Texas-Sized Rivalry Boils Over At GOP Debate
WASHINGTON (AP) — A Texas-size rivalry boiled over in the Republican presidential contest Wednesday, with Rep. Ron Paul and Gov. Rick Perry strongly criticizing each other during a debate at the Ronald Reagan Presidential Library, a memorial to the conservative who counseled fellow Republicans not to speak ill about one another.
Neither Texan heeded that advice.
Paul said at the Simi Valley, Calif., event that Perry is "less conservative than meets the eye." Perry countered that Paul left the GOP a turncoat against Reagan's Republican Party.
It was the most direct confrontation between the pair. In recent weeks, Paul called Perry "Al Gore's Texas cheerleader" for once working in support of the Democrat. Perry's team, in turn, released Paul's 1987 resignation from the GOP.
The back-and-forth between two Texans, who never have been particularly close, was an escalation several weeks in the making.
Paul, a libertarian-leaning Republican who has a strong legion of die-hard supporters and a big bank account, came within 152 votes of winning an important test vote in Iowa on the same day that Perry, who leads in several national and state polls, entered the race to great fanfare among the party's conservative base.
As both candidates have seen their standing in the GOP field rise, they have sharpened their criticism of each other.
"He wrote a really fancy letter about Hillarycare so we probably ought to ask him about that," Paul said, referencing a 1993 letter Perry wrote in support of first lady Hillary Rodham Clinton's efforts to overhaul the nation's health care system.
In that letter, Perry, then the state's agriculture commissioner, wrote: "I think your efforts in trying to reform the nation's health care system are most commendable."
On stage for his first presidential debate, Perry said he was worried about health care services for rural farmers.
"I was more interested in the one you wrote to Ronald Reagan that said, `I'm going to quit the party,"' Perry told Paul..
In that letter, Paul wrote: "I want to totally disassociate myself from the policies that have given us unprecedented deficits, massive monetary inflation, indiscriminate military spending, an irrational and unconstitutional foreign policy, zooming foreign aid, the exaltation of international banking, and the attack on our personal liberties and privacy."
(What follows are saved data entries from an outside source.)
(** Line 297: [accuracy || null] *)
Definition accuracy_or_null (accuracy : option JsNumber) : JsVal :=
  match accuracy with
  | Some a => if truthy_num a then JNum a else JNull
  | None => JNull
  end.

(** [v.k] on a value: a TypeError on [null] and [undefined], [undefined] for
    a missing property. *)
Definition get_prop (v : JsVal) (k : string) : Outcome JsVal :=
  match v with
  | JUndefined | JNull => Raises (EObj (Some "Cannot read properties of null or undefined"))
  | JObj fields =>
      match lookup_field k fields with
      | Some x => Returns x
      | None => Returns JUndefined
      end
  | _ => Returns JUndefined
  end.

(** Lines 159-180: the [.then] callback of the email request. *)
Definition pod_email_then (r : Response) : M JsVal :=
  let ct := match resp_content_type r with
            | Some s => if truthy_str s then s else ""
            | None => ""
            end in
  result <- (if includes ct "application/json"
             then await (resp_json r)
             else body <- await (resp_text r) ;;
                  ret (JObj [("ok", JBool false); ("status", JNum (resp_status r));
                             ("body", JStr body)])) ;;
  console LLog "[v0] [POD] Email API response:" ;;
  ok <- settle (get_prop result "ok") ;;
  (if negb (truthy ok) then console LError "[v0] [POD] Email failed:" else ret tt) ;;
  ret result.

(** Lines 150-183: [fetch(...).then(...).catch(...)], run when the promise of
    [fetch] settles. *)
Definition pod_email_chain (p : Settled Response) : M JsVal :=
  try_catch
    (r <- await p ;; pod_email_then r)
    (fun e => console LWarn "[v0] [POD] Email API call failed (non-blocking):" ;;
              ret JUndefined).

Section Actions.

Variable w : World.

Definition createServerClient : M unit :=
  call EvCreateServerClient (w_createServerClient w).

Definition auth_getUser : M AuthResponse := call EvGetUser (w_getUser w).

(** [new Date().toISOString()] *)
Definition date_now : M string :=
  fun st => call EvDateNow (Returns (w_now w (count is_date_now (trace st)))) st.

Definition orders_update (status updated_at id : string) : M ErrVal :=
  call_nth is_orders_update (EvOrdersUpdate status updated_at id) (w_orders_update w).

Definition stop_events_insert (order_id driver_id event_type : string)
    (notes : option string) : M ErrVal :=
  call_nth is_stop_events_insert
    (EvStopEventsInsert order_id driver_id event_type notes) (w_stop_events_insert w).

Definition pods_insert (order_id driver_id : string)
    (photo_url signature_url notes : option string) (delivered_at : string)
    : M PodsResponse :=
  call_nth is_pods_insert
    (EvPodsInsert order_id driver_id photo_url signature_url notes delivered_at)
    (w_pods_insert w).

Definition upsert_driver_position (p_driver_id : string) (p_lat p_lng : JsNumber)
    (p_accuracy : JsVal) : M ErrVal :=
  call_nth is_upsert_position
    (EvUpsertDriverPosition p_driver_id p_lat p_lng p_accuracy)
    (w_upsert_driver_position w).

Definition put (filename : string) (body : Blob) (access contentType : string)
    : M PutBlobResult :=
  call_nth is_blob_put (EvBlobPut filename body access contentType) (w_put w).

Definition fetch_pod_email (orderId : string) (podId : JsVal) : M (Settled Response) :=
  call_nth is_fetch_pod_email (EvFetchPodEmail orderId podId) (w_fetch_pod_email w).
Last week, Paul likened Perry to a "candidate of the week" and predicted that Perry's poll numbers would fall quickly once voters got to know him better. He told The Associated Press, "Texas has had a lot of changes in these last eight years, not exactly positive either."
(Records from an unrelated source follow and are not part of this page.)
(** X2.  Whenever the resolver returns at least one path, the wrapper
    returns one [[id, fp]] pair per path, in the same order, each [fp]
    being [path.join] of the URL prefix, the breadcrumb (or the default
    track) and the file: formatting never fails on what the resolver
    returns, because none of its paths is empty. *)
Theorem main_one_entry_per_path path_join sep opts navigation currentPage nexts :
  findNexts navigation (currentPageParts sep opts currentPage) = Return nexts ->
  nexts <> [] ->
  exists entries,
    main path_join sep opts navigation currentPage = Return entries /\
    List.length entries = List.length nexts /\
    map snd entries =
    map (fun r => path_join (urlPrefix opts :: page_components opts r)) nexts.
Proof.
  intros E Hne. unfold main. rewrite E. cbn [bind].
  rewrite (format_resolved _ _ _ _ _ E Hne). eexists. split; [ reflexivity | ].
  destruct nexts as [ | r1 [ | r2 rest ] ]; [ now destruct Hne | split; reflexivity | ].
  now rewrite length_map, map_map.
Qed.

Lemma main_one_entry_per_path_witness :
  exists entries,
    main slash_join "/" defaults basic "config.js" = Return entries /\
    List.length entries = 1 /\
    map snd entries = ["src/index.js"].
Proof.
  refine (main_one_entry_per_path slash_join "/"%char defaults basic
            "config.js" [["src"; "index.js"]] _ _).
  - reflexivity.
  - discriminate.
Defined.

(** X3.  On a navigation tree, for a current page none of whose
    components before the last is the name of a method of
    [Object.prototype], the wrapper has two outcomes only: a non-empty
    list of pairs, or the error "Could not find next page"; the latter
    exactly when the resolver returns the empty list.  It does not end in
    an unhandled state. *)
Theorem main_on_tree path_join sep opts T currentPage :
  is_tree T = true ->
  plain_path (currentPageParts sep opts currentPage) = true ->
  ((exists entries, main path_join sep opts T currentPage = Return entries /\
                    entries <> []) \/
   main path_join sep opts T currentPage = Throw CouldNotFindNextPage) /\
  (main path_join sep opts T currentPage = Throw CouldNotFindNextPage <->
   findNexts T (currentPageParts sep opts currentPage) = Return []).
Proof.
  intros W Hplain.
  destruct (tree_findNexts_returns T (currentPageParts sep opts currentPage)
              W Hplain) as [nexts E].
  unfold main. rewrite E. cbn [bind].
  destruct nexts as [ | r1 rest ].
  - split; [ now right | split; reflexivity ].
  - rewrite (format_resolved _ _ _ _ _ E) by discriminate. split.
    + left. eexists. split; [ reflexivity | ]. destruct rest; discriminate.
    + split; discriminate.
Qed.

Lemma main_on_tree_witness :
  main slash_join "/" defaults basic "readme.md"
    = Throw CouldNotFindNextPage <->
  findNexts basic (currentPageParts "/" defaults "readme.md") = Return [].
Proof.
  refine (proj2 (main_on_tree slash_join "/"%char defaults basic
                   "readme.md" _ _)).
  - reflexivity.
  - reflexivity.
Defined.

Lemma scan_all_false l p d :
  (forall x, In x l -> findNextsHelper x p d = Return RFalse) ->
  scan l RFalse p d = Return RFalse.
Proof.
  intros H. rewrite <- (app_nil_r l). now rewrite scan_skip_false.
Qed.

Lemma node_empty_name x d :
  is_node x = true -> findNextsHelper x [""] d = Return RFalse.
Proof.
  destruct x; try discriminate; intros _; cbn; [ | reflexivity ].
  destruct (s =? ""); reflexivity.
Qed.

(** X4.  An empty current page is never resolved: it is searched as the
    path [[""]], which no leaf answers, so on a navigation tree the
    wrapper reports "Could not find next page" (the default track name
    not being empty).  The first page of the tree is what the wrapper
    returns when the current page is the default track name alone. *)
Theorem main_empty_current_page path_join sep opts T :
  is_tree T = true -> shared opts <> "" ->
  main path_join sep opts T "" = Throw CouldNotFindNextPage /\
  (forall currentPage, split sep currentPage = [shared opts] ->
     main path_join sep opts T currentPage =
     format path_join opts (descendants T [])).
Proof.
  intros W Hs. split.
  - unfold main, currentPageParts. cbn [split shift_shared].
    apply String.eqb_neq in Hs. rewrite String.eqb_sym, Hs.
    destruct T as [ | | | | | items | ]; try discriminate.
    unfold findNexts. rewrite findNextsHelper_arr, scan_all_false; [ reflexivity | ].
    intros x Hx. apply node_empty_name. eapply is_sequence_In; eauto.
  - intros currentPage E. unfold main, currentPageParts. rewrite E.
    cbn [shift_shared]. rewrite String.eqb_refl. unfold findNexts, descendants.
    destruct (tree_returns T (or_intror W)) as [Hg _].
    destruct (Hg []) as [r ->]. reflexivity.
Qed.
This week, Paul rolled out a TV ad suggesting that Perry wants to unravel the Reagan legacy. The ad highlighted Paul's own endorsement of Reagan's unsuccessful bid for the GOP nomination in 1976 and Perry's work on Democrat Al Gore's unsuccessful presidential bid in 1988.
The ad said: "Rick Perry helped lead Al Gore's campaign to undo the Reagan revolution, fighting to elect Al Gore president of the United States. Now, America must decide who to trust: Al Gore's Texas cheerleader or the one who stood with Reagan."
Perry was a Democrat serving in the state legislature at the time and had no significant leadership role in Gore's third-place finish in Texas. Perry switched parties in 1989 and successfully ran for state agriculture commissioner as a Republican.
"We don't think the fact that you used to be a Democrat is the big problem here," Paul campaign chairman Jesse Benton said in an open letter to Perry on Wednesday. "The real problem is that, too often, you still act like one."
In 2008, Perry, who previously supported Texans Phil Gramm and George W. Bush for president, backed former New York Mayor Rudy Giuliani over Paul in the GOP nomination fight.
Asked at the time about Paul, Perry dismissed his home state lawmaker.
"I didn't ever consider Ron Paul," he said. "You get to make choices in life. And I made a choice. Ron Paul is not mine for president. It's pretty simple for me."